Cytochrome P450 2A13 mediates the neoplastic transformation of human bronchial epithelial cells at a low concentration of aflatoxin B1

Abstract

Cytochrome P450 2A13 (CYP2A13), mainly expressed in human respiratory tract, is highly efficient in the metabolic activation of aflatoxin (AF) B1 (AFB1) and is assumed to play a role in human lung tumorigenesis in airborne AFB1 exposure. To validate the assumption, we exposed human bronchial epithelial (BEAS-2B) cells stably expressing CYP2A13 (B-2A13), CYP1A2 (B-1A2) and CYP2A6 (B-2A6) to 0.1-10 nM AFB1 for 30-50 passages. B-2A13 cells showed increased sensitivity to 0.1 nM AFB1-induced neoplastic transformation and the formation of tumors in nude mice were observed at passage 30 (P30) while it occurred at P50 B-1A2 cells. B-2A6, similar to vector control, showed no neoplastic transformation in this condition. Additionally, AFB1-DNA adducts and 8-OHdG significantly increased in transformed P40 B-2A13, in parallel with the upregulation of p-ATR, p-BRCA1, Mre11, Rad50 and Rad51. However, the apoptosis of P40 cells was near normal, while the expression of Bax, C-Caspase 3 and C-PARP increased passage-dependently.
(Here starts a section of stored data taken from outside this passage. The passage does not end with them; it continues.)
(* ===== verification/Vdom.v ===== *)
(** * The virtual DOM

    What the [render] methods return: a tree of elements with attributes, texts
    and numbers as React displays them.  [C] are the child components that keep a
    state of their own, [H] the event handlers. *)

From S2P Require Import Prelude JsString JsNumber.

Section vdom.
Context {C H : Type}.

Inductive attr :=
| AText (s : jstring)
| ANum (n : number)
| AStyle (style : list (jstring * jstring))
| AHandler (h : H)
| ANull.

Inductive vnode :=
| VText (s : jstring)
| VNum (n : number)
| VNothing                               (* null, undefined, false: nothing is shown *)
| VElem (tag : jstring) (attrs : list (jstring * attr)) (children : list vnode)
| VList (children : list vnode)          (* an array *)
| VComp (c : C).

(** Markup as in the sources. *)
Definition el (tag : String.string) (attrs : list (jstring * attr)) (children : list vnode) : vnode :=
  VElem (js tag) attrs children.
Definition A (name value : String.string) : jstring * attr := (js name, AText (js value)).
Definition AX (name : String.string) (value : jstring) : jstring * attr := (js name, AText value).
Definition AN (name : String.string) (value : number) : jstring * attr := (js name, ANum value).
Definition AO (name : String.string) (value : option number) : jstring * attr :=
  (js name, match value with Some n => ANum n | None => ANull end).
Definition ASt (name : String.string) (style : list (jstring * jstring)) : jstring * attr :=
  (js name, AStyle style).
Definition AH (name : String.string) (h : H) : jstring * attr := (js name, AHandler h).
Definition T (s : String.string) : vnode := VText (js s).
(** A field that may be missing. *)
Definition VOpt (o : option jstring) : vnode := match o with Some s => VText s | None => VNothing end.
(** [condition && <element/>] *)
Definition VWhen (b : bool) (v : vnode) : vnode := if b then v else VNothing.

(** Induction over a tree. *)
Section vnode_induction.
Context (P : vnode → Prop).
Hypothesis text : ∀ s, P (VText s).
Hypothesis num : ∀ n, P (VNum n).
Hypothesis nothing : P VNothing.
Hypothesis elem : ∀ tag attrs children, Forall P children → P (VElem tag attrs children).
Hypothesis arr : ∀ children, Forall P children → P (VList children).
Hypothesis comp : ∀ c, P (VComp c).
Fixpoint vnode_tree_ind (v : vnode) : P v :=
  let all := fix all l : Forall P l :=
    match l with
    | [] => Forall_nil_2 P
    | v :: l => Forall_cons_2 P v l (vnode_tree_ind v) (all l)
    end in
  match v with
  | VText s => text s
  | VNum n => num n
  | VNothing => nothing
  | VElem tag attrs children => elem tag attrs children (all children)
  | VList children => arr children (all children)
  | VComp c => comp c
  end.
End vnode_induction.

(** The text a reader sees, without the children that keep their own state. *)
Fixpoint text_of (v : vnode) : jstring :=
  match v with
  | VText s => s
  | VNum n => toString n
  | VNothing | VComp _ => []
  | VElem _ _ l | VList l => concat (map text_of l)
  end.

(** The elements with a given tag, in document order. *)
Fixpoint elements_by_tag (tag : jstring) (v : vnode) : list (list (jstring * attr) * list vnode) :=
  match v with
  | VElem t attrs l => (if jeqb t tag then [(attrs, l)] else []) ++ concat (map (elements_by_tag tag) l)
  | VList l => concat (map (elements_by_tag tag) l)
  | _ => []
  end.

(** The value of an attribute. *)
Definition attribute (name : jstring) (attrs : list (jstring * attr)) : option attr :=
  snd <$> List.find (λ a, jeqb a.1 name) attrs.

(** The handlers attached in a tree, in document order. *)
Fixpoint handlers (v : vnode) : list H :=
  match v with
  | VElem _ attrs l =>
    omap (λ a, match a.2 with AHandler h => Some h | _ => None end) attrs ++ concat (map handlers l)
  | VList l => concat (map handlers l)
  | _ => []
  end.

(** The child components in a tree, in document order. *)
Fixpoint child_components (v : vnode) : list C :=
  match v with
  | VComp c => [c]
  | VElem _ _ l | VList l => concat (map child_components l)
  | _ => []
  end.
End vdom.
Arguments attr : clear implicits.
Arguments vnode : clear implicits.
Arguments el {C H} tag%_string_scope attrs children.
Arguments A {H} (name value)%_string_scope.
Arguments AX {H} name%_string_scope value.
Arguments AN {H} name%_string_scope value.
Arguments AO {H} name%_string_scope value.
Arguments ASt {H} name%_string_scope style.
Arguments AH {H} name%_string_scope h.
Arguments T {C H} s%_string_scope.

(** A view inside another component's view: its children and handlers are embedded. *)
Fixpoint vmap {C H C' H'} (f : C → C') (g : H → H') (v : vnode C H) : vnode C' H' :=
  let amap a := match a with
                | AText s => AText s | ANum n => ANum n | AStyle st => AStyle st
                | AHandler h => AHandler (g h) | ANull => ANull
                end in
  match v with
  | VText s => VText s
  | VNum n => VNum n
  | VNothing => VNothing
  | VElem tag attrs l => VElem tag (map (λ '(n, a), (n, amap a)) attrs) (map (vmap f g) l)
  | VList l => VList (map (vmap f g) l)
  | VComp c => VComp (f c)
  end.

Lemma handlers_vmap {C H C' H'} (f : C → C') (g : H → H') v :
  handlers (vmap f g v) = map g (handlers v).
Proof.
  assert (∀ l : list (vnode C H), Forall (λ v, handlers (vmap f g v) = map g (handlers v)) l →
    concat (map handlers (map (vmap f g) l)) = map g (concat (map handlers l))) as Hl.
  { induction 1 as [|v' l Hv _ IH]; cbn [map concat]; [done|]. by rewrite Hv, IH, map_app. }
  induction v as [s|n| |tag attrs l IH|l IH|c] using vnode_tree_ind; try done; cbn [vmap handlers].
  - rewrite Hl, map_app by done. f_equal.
    induction attrs as [|[n a] attrs IHa]; [done|]. destruct a; try exact IHa. simpl. f_equal. exact IHa.
  - by apply Hl.
Qed.

Lemma child_components_vmap {C H C' H'} (f : C → C') (g : H → H') v :
  child_components (vmap f g v) = map f (child_components v).
Proof.
  assert (∀ l : list (vnode C H), Forall (λ v, child_components (vmap f g v) = map f (child_components v)) l →
    concat (map child_components (map (vmap f g) l)) = map f (concat (map child_components l))) as Hl.
  { induction 1 as [|v' l Hv _ IH]; cbn [map concat]; [done|]. by rewrite Hv, IH, map_app. }
  induction v as [s|n| |tag attrs l IH|l IH|c] using vnode_tree_ind; try done; cbn [vmap child_components];
    by apply Hl.
Qed.

(** Rendering a list of items with a function that may throw. *)
Fixpoint res_map {A B} (f : A → res B) (l : list A) : res (list B) :=
  match l with
  | [] => Ok []
  | x :: l' => y ← f x; rest ← res_map f l'; Ok (y :: rest)
  end.

Lemma res_map_ok {A B} (f : A → res B) l l' :
  res_map f l = Ok l' ↔ Forall2 (λ x y, f x = Ok y) l l'.
Proof.
  revert l'. induction l as [|x l IH]; intros l'; cbn [res_map].
  - split; [intros [= <-]; constructor|]. by inversion 1.
  - rewrite res_bind_ok. split.
    + intros (y & Hy & Hr). apply res_bind_ok in Hr as (rest & Hr & [= <-]).
      constructor; [done|]. by apply IH.
    + inversion 1 as [|?? ? rest Hy Hr]; subst. exists y. split; [done|].
      apply res_bind_ok. exists rest. split; [by apply IH|done].
Qed.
Inhibition of ATR (ATR siRNA or NU6027) reversely increased the apoptosis of P40 B-2A13 cells in parallel with the upregulation of Bax, C-Caspase 3 and C-PARP, suggesting that ATR plays an important role in maintaining cell survival via antiapoptosis. Additionally, activation of ATR was necessary to neoplastic transformation since blockage of ATR in P40 cells inhibited DNA damage repair response and anchorage-independent growth. Our data demonstrated that CYP2A13 played a critical role in AFB1-induced neoplastic transformation. ATR-mediated the dysfunction of apoptosis and DNA damage repair might be involved. These results help establish a linkage between airborne AFB1 and human respiratory carcinoma. What's new? Produced by certain foodborne fungi, aflatoxin B1 (AFB1) floats through the air in dust and enters the lungs, particularly in people who work in food processing. Cytochrome P450 2A13 (CYP2A13) helps metabolize AFB1 and is thought to play a role in causing lung tumors in the presence of AFB1. To test whether this is true, the authors took cells expressing CYP2A13 and exposed them to AFB1. Compared with cells expressing other enzymes, those expressing CYP2A13 were more likely to become cancerous and form tumors in mice. In those cells, the authors found signs of DNA damage, as well as dysregulation of damage repair and apoptosis, suggesting a possible mechanism for how the tumors are getting started. © 2013 UICC.